Ça y est, cher lecteur ! Une nouvelle fois, sous nos yeux ébahis, les dirigeants européens se sont réunis pour sauver la Grèce du gouffre financier dans lequel elle est plongée. Après avoir fermé les yeux pendant dix ans sur les trucages que les différents gouvernements grecs pratiquaient dans leurs comptabilités, les moralistes européens continuent de mettre en place des plans de sauvetage. Hier, c'est la vision de l'Allemagne qui l'a emporté.
Dans ce maelström financier, on pourrait penser que les Grecs seraient tentés par des idées révolutionnaires. Plusieurs choses pouvaient laisser le penser. On ne s'en rappelle que peu, mais en 2008, ce pays a été secoué par des violentes émeutes sur la question salariale. Aujourd'hui, les salaires et les pensions de retraite sont en train de baisser ! D'autre part, la population grecque pourrait largement se sentir en colère devant les manipulations de leurs hommes politiques. Faut-il rappeler que les fameux plans de sauvetage, s'ils exigent des réductions drastiques des budgets sociaux et des privatisations massives, ne demandent pas du tout au gouvernement grec de taxer les plus riches (tiens, leurs impôts viennent de baisser) alors que les inégalités sont parmi les plus fortes d'Europe, de baisser les exorbitantes dépenses militaires (dont la France et l'Allemagne profitent largement) ou de taxer l'Eglise, l'un des principaux propriétaires du pays et qui bénéficie de l'exemption fiscale ?
Il s'avère qu'avec la Privilégiée, nous avons passé quelques jours en Grèce et nous venons de rentrer, ce mercredi.
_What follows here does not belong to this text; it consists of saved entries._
Lemma posted_map f x (bs : gmap Z Balance) : f (MkBalance 0 0) = 0 →
  posted f x (map_to_list bs) = f (balance_of bs x).
Proof.
  intros H0. unfold balance_of. destruct (bs !! x) as [b|] eqn:E.
  - apply posted_some; [apply NoDup_fst_map_to_list|]. by apply elem_of_map_to_list.
  - cbn. rewrite H0. apply posted_none. intros ((k & b) & -> & Hin)%list_elem_of_fmap.
    apply elem_of_map_to_list in Hin. cbn in E. congruence.
Qed.

Lemma post_balances_ok e : ∀ l s s', NoDup l.*1 → Forall (λ p, small (snd p)) l →
  for_each (λ p, post_balance e (fst p) (snd p)) l s = (Ok (), s') →
  same_balances (fst s) (fst s') ∧ accounts_tab (snd s') = accounts_tab (snd s) ∧
  (∀ x, total_debited (snd s') x = total_debited (snd s) x + posted debited x l ∧
        total_credited (snd s') x = total_credited (snd s) x + posted credited x l) ∧
  (coherent (fst s) (snd s) → coherent (fst s') (snd s') ∧
   ∀ x, in_s 64 (total_debited (snd s') x) → in_s 64 (total_credited (snd s') x) →
    within_limits (row_flags (snd s) x) (total_debited (snd s) x) (total_credited (snd s) x) →
    within_limits (row_flags (snd s) x) (total_debited (snd s') x) (total_credited (snd s') x)).
Proof.
  induction l as [|[k b] l IH]; intros s s' Hn Hs; cbn.
  { intros [= <-]. split; [done|]. split; [done|]. split; [lia|]. auto. }
  pose proof (NoDup_cons_1_1 _ _ Hn) as Hk. apply NoDup_cons_1_2 in Hn. apply Forall_cons_1 in Hs as [Hb Hs].
  unfold mbind, M_bind. destruct (post_balance e k b s) as [[[]|er|w] s1] eqn:Ep; [|done|done].
  apply post_balance_ok in Ep as (Hsb & [Htab Hpost] & Hco); [|done]. intros Hf.
  apply IH in Hf as (Hsb' & Htab' & Hpost' & Hco'); [|done|done].
  assert (Hrow : ∀ x, row_flags (snd s1) x = row_flags (snd s) x) by (intros x; unfold row_flags; by rewrite Htab).
  split; [unfold same_balances in *; intuition congruence|]. split; [congruence|]. split.
  - intros x. destruct (Hpost' x) as [-> ->], (Hpost x) as [-> ->]. lia.
  - intros [H1 Hl]%Hco. destruct (Hco' H1) as [H2 Hl']. split; [done|].
    intros x Hd Hc Hw. specialize (Hl' x). rewrite Hrow in Hl'. apply Hl'; [done..|].
    destruct (decide (x = k)) as [->|Hx].
    + destruct (Hpost' k) as [Ed Ec]. rewrite posted_none in Ed, Ec by done.
      apply Hl; [by rewrite <- (Z.add_0_r (total_debited _ _)), <- Ed
                |by rewrite <- (Z.add_0_r (total_credited _ _)), <- Ec|done].
    + destruct (Hpost x) as [-> ->]. rewrite !decide_False by done. by rewrite !Z.add_0_r.
Qed.

(** *** The rows of a statement *)

Definition debits (x : Z) (rows : list transfer) : Z :=
  foldr (λ t n, (if decide (debit_account_id t = x) then amount t else 0) + n) 0 rows.
Definition credits (x : Z) (rows : list transfer) : Z :=
  foldr (λ t n, (if decide (credit_account_id t = x) then amount t else 0) + n) 0 rows.
Definition amounts (rows : list transfer) : Z := foldr (λ t n, amount t + n) 0 rows.

Lemma add_transfer_balance t bs x : debit_account_id t ≠ credit_account_id t →
  balance_of (add_transfer t bs) x =
  MkBalance (if decide (credit_account_id t = x) then wrap_u 64 (credited (balance_of bs x) + amount t)
             else credited (balance_of bs x))
            (if decide (debit_account_id t = x) then wrap_u 64 (debited (balance_of bs x) + amount t)
             else debited (balance_of bs x)).
Proof.
  intros Hne. unfold add_transfer, balance_of.
  destruct (decide (credit_account_id t = x)) as [<-|Hc].
  - rewrite lookup_insert_eq. cbn. rewrite decide_False by done.
    rewrite lookup_insert_ne, lookup_insert_eq by done. cbn.
    by rewrite lookup_insert_ne by done.
  - rewrite lookup_insert_ne by done. destruct (decide (debit_account_id t = x)) as [<-|Hd].
    + by rewrite lookup_insert_eq.
    + rewrite !lookup_insert_ne by done. cbn. by destruct (bs !! x) as [[]|].
Qed.

Lemma calculate_ok e t s s' :
  calculate_account_balances e true (Some t) s = (Ok (), s') →
  debit_account_id t ≠ credit_account_id t ∧ snd s' = snd s ∧
  last_command_id (fst s') = command_id e ∧ last_transaction_id (fst s') = xid e ∧
  balances (fst s') = Some (add_transfer t
    (if (xid e =? last_transaction_id (fst s)) && (last_command_id (fst s) =? command_id e)
     then default ∅ (balances (fst s)) else ∅)) ∧
  (coherent (fst s) (snd s) → coherent (fst s') (snd s') ∧
   Z.land (row_flags (snd s) (debit_account_id t)) ACCOUNT_CLOSED ≠ ACCOUNT_CLOSED ∧
   Z.land (row_flags (snd s) (credit_account_id t)) ACCOUNT_CLOSED ≠ ACCOUNT_CLOSED).
Proof.
  unfold calculate_account_balances, mbind at 1, M_bind at 1, get_st.
  destruct (accounts (fst s)) as [accs|] eqn:Ea; [|done].
  set (bs0 := if _ && _ then _ else _).
  set (s1 := (Local (accounts (fst s)) (invalidation_announcement_pending (fst s))
    (observed_invalidation_announcement_at (fst s)) (Some bs0) (command_id e) (xid e), snd s)).
  unfold mbind at 1, M_bind at 1.
  match goal with |- context [when ?t ?m s] => assert (E1 : when t m s = (Ok (), s1)) end.
  { unfold s1, bs0. destruct s as [[ac pe ob ba lc lt] sh]. cbn in *.
    destruct (Z.eqb_spec (xid e) lt) as [<-|]; [|done].
    destruct (Z.eqb_spec lc (command_id e)) as [->|]; [|done]. by destruct ba. }
  rewrite E1. cbn [negb]. destruct (Z.eqb_spec (debit_account_id t) (credit_account_id t)) as [|Hne]; [done|].
  unfold mbind at 1, M_bind at 1.
  destruct (find_account e (debit_account_id t) s1) as [[a|er|w] s2] eqn:E2; [|done|done].
  destruct (has_flag a ACCOUNT_CLOSED) eqn:Hcl1; [done|]. unfold mbind at 1, M_bind at 1.
  destruct (find_account e (credit_account_id t) s2) as [[a'|er|w] s3] eqn:E3; [|done|done].
  destruct (has_flag a' ACCOUNT_CLOSED) eqn:Hcl2; [done|]. unfold mbind at 1, M_bind at 1.
  apply find_account_ok in E2 as (Hsh2 & (Hb2 & Hl2 & Ht2) & _ & Hco2).
  apply find_account_ok in E3 as (Hsh3 & (Hb3 & Hl3 & Ht3) & _ & Hco3).
  rewrite Hb3, Hb2. cbn [balances s1 fst]. intros [= <-]. cbn.
  split; [done|]. split; [by rewrite Hsh3, Hsh2|].
  split; [by rewrite Hl3, Hl2|]. split; [by rewrite Ht3, Ht2|]. split; [done|].
  intros Hco. assert (Hco1 : coherent (fst s1) (snd s1)) by exact Hco.
  destruct (Hco2 Hco1) as [H2 F2]. destruct (Hco3 H2) as [H3 F3]. cbn in F2. rewrite Hsh2 in F3. cbn in F3.
  unfold has_flag in *. apply Z.eqb_neq in Hcl1, Hcl2. rewrite F2 in Hcl1. rewrite F3 in Hcl2. done.
Qed.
J'étais impatient de découvrir cette ambiance pré-révolutionnaire joyeuse et positive qu'en tant que bon gauchiste, j'aimerais trouver partout. En effet, les médias français avaient un peu joué sur ce risque ces derniers temps. On avait abondamment vu des images des quelques affrontements qui s'étaient déroulés en juin dans le centre d'Athènes. De plus, la ville était touchée par une extension du mouvement des Indignados, apparu en Espagne, et qui avait fait des petits en Grèce, sur la place Syndagma, place centrale d'Athènes où se situe en particulier le Parlement. Si tu es venu à Athènes, cher lecteur, c'est là où les touristes viennent voir les gardes en robes et à pompon faire leur relève.
Nous nous sommes donc lancés dans Athènes, dans notre arrivée sur place. En plus, le hasard faisait bien les choses : nous avions trouvé un hôtel dans le quartier d'Exarchia, quartier étudiant et très à gauche, où nous espérions bien pouvoir observer la révolution en marche.
D'ailleurs, mes compatriotes étaient assez compatissants envers nous : "mais vous êtes sûrs que c'est une bonne idée ? Et si jamais le pays faisait défaut, dans quel désordre vous allez vous retrouver ! Vous devriez peut-être prendre des Travelers et éviter d'utiliser vos cartes de crédit. Et surtout, pas de liquide ! Faites bien attention à vous à Athènes, hein ?"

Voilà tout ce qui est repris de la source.